Each bee will have to apply for a "concealed carry" permit, for which they will have to pay a "fee." 

I guess bees believe in the right to "keep and bear" stingers. But, robber bees are against their having that right of course.


----------



## bobber128 (Jun 6, 2010)

JBees said:


> Is the government going to have us get permits for each bee? Or maybe 15 day waiting period for a bee stinger? Just kidding. These bees are just fun. But don't tell the government. Keep the buzz going.
> Jbees


You kidding? I told one person in my city government (a clerk) that I was a beekeeper, and now the city's calling me with free bees!!! I'm working on my first trap-out as we speak, compliments of the government. And I'm the only beekeeper the city knows about, so I'm getting all the swarm calls, too!! It's all in how you present it...


----------



## EastSideBuzz (Apr 12, 2009)

Tom Fran said:


> Each bee will have to apply for a "concealed carry" permit, for which they will have to pay a "fee."
> 
> I guess bees believe in the right to "keep and bear" stingers. But, robber bees are against their having that right of course.


CAP & TRADE BABY, CAP & TRADE. Our bee's will expel to much gasses and we will have to pay for each cleansing flight. That is why we have Bee House Gas problems.


----------



## duck_nutt (Apr 27, 2010)

man....reading this I realize just how 'cheap' I am...maybe my wife has been right all along..anyway....I have very little invested in my hive so far...I built all my supers from scraps...frames too...I bought a smoker and a veil 15 years ago. I don't even have a real hive tool yet...but I like you, Love it. wishing I had started 20 years ago too! right now I'm concentrating on the one hive so I can later have brood and full drawn frames of wax(priceless stuff).....best of luck with your hobby!


----------



## Tom Fran (May 18, 2010)

That's not being "cheap" - that's being "resourceful," and that's a good thing!


----------



## NasalSponge (Jul 22, 2008)

I can tell you this....if you ever get out of it for any reason NEVER SELL YOUR GEAR!! NEVER!! Because if your are like me and many others in here one day you will remember the joys of beeking and it will cost you a whole lot more to get back in!

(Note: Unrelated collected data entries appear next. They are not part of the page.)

(* ===== verification/StorageCalls.v ===== *)
(** Every operation of the storage refines the description of [StorageSpec]:
    whatever the machine does, a call takes the tables through steps. *)
From S2P Require Import Prelude Bytes NetAddr NetText Base64 Invite Schema Storage StorageSpec.

(** The operations that change the tables, with their arguments. *)
Inductive store_call : Type :=
  | CallCreateGroup (g : Group) (deviceID : gostring)
  | CallAddMembership (g : Group) (deviceID : gostring)
  | CallRevokeMembership (groupID deviceID : gostring)
  | CallRemoveMember (groupID owner target : gostring)
  | CallRenameGroup (groupID owner name : gostring)
  | CallSetGroupAppearance (groupID owner icon color : gostring)
  | CallTransferOwnership (groupID owner target : gostring)
  | CallDeleteGroup (groupID owner : gostring)
  | CallResetInviteCode (groupID owner : gostring)
  | CallRegisterDevice (d : Device)
  | CallDeviceByToken (token : gostring)
  | CallSetDeviceNickname (deviceID nickname : gostring)
  | CallClaimRegisterNonce (nonce : gostring) (keepFor : Z)
  | CallCreateSession (m : Membership)
  | CallSetSessionEndpoint (sessionID address : gostring) (port : Z)
  | CallTouchSession (sessionID : gostring)
  | CallDeleteSession (sessionID : gostring)
  | CallExpireSessions (olderThan : Z).

(** What a caller owes: a group it made up has an IPv4 subnet, and a group or a
    membership it hands over agrees with the tables where they still have it. *)
Definition call_ok (t : Tables) (c : store_call) : Prop :=
  match c with
  | CallCreateGroup g _ => ipv4_subnet (g_Subnet g)
  | CallAddMembership g _ => ∀ row, groups t !! g_ID g = Some row → gr_subnet row = g_Subnet g
  | CallCreateSession m => ∀ r, memberships t !! m_ID m = Some r → mb_group_id r = m_GroupID m
  | _ => True
  end.

(** The group a call may delete. *)
Definition deletes (c : store_call) (groupID : gostring) : Prop :=
  match c with CallDeleteGroup g _ => groupID = g | _ => False end.

Section calls.
Context {MC : Machine} {ML : MachineLaws MC} {D : gostring → Prop}.

Abbreviation M := (prog Store).

Definition error_of {A} (m : M (storage_error + A)) : M (option storage_error) :=
  r ← m; mret (match r with inl e => Some e | inr _ => None end).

I got started beeking in the 80's for like $400, I have spent $4000 so far getting back in and I haven't even purchased jars yet!! :doh:

NEVER SELL YOUR GEAR.


----------



## Tom Fran (May 18, 2010)

nasalsponge said:


> i have spent $4000 so far getting back in and i haven't even purchased jars yet!!


yikes!!!


----------



## Oldbee (Sep 25, 2006)

_"...today, my wife and I just completed our 4th hive inspection, and I just have to say that it was just plain *fun*!"_

_"And, as we start to harvest some honey, it is even more "*fun*." My only regret with beekeeping is that I didn't start about *20 years ago*."_

_"But, I can see from some of the posts, that comparatively speaking, *beekeeping isn't so expensive*."_

_"Now I feel better about all the money I've spent getting into this, and I will even have more *fun*!!!  "_

_"We're $500 into our first hive."_

_"My son is 10 yrs old and said, "Bees are cool..."_


I think there has been just,.. "too much fun" with this thread.  I agree, I to, wish I had restarted beekeeping 20 years ago.

I don't mean to be a,.."party pooper",... *However!!* Let's get your bees/colonies through their first winter and be successfully "booming" hives next spring! Have you heard of spring,.."dead-outs"? Have you heard of CCD,. *mites*, Nosema,.moisture/ventillation problems in the winter,...etc,...etc.? Treatments,...should I or shouldn't I. How much and when? Is my timing right to do any good?
Next spring, when some beekeepers have to spend "another",. $500 -$8,000 [beekeeping friend]] to replace their hives/loses, we will see how "much *fun*" keeping bees really is and,..seperate the "men",.. from the boys. 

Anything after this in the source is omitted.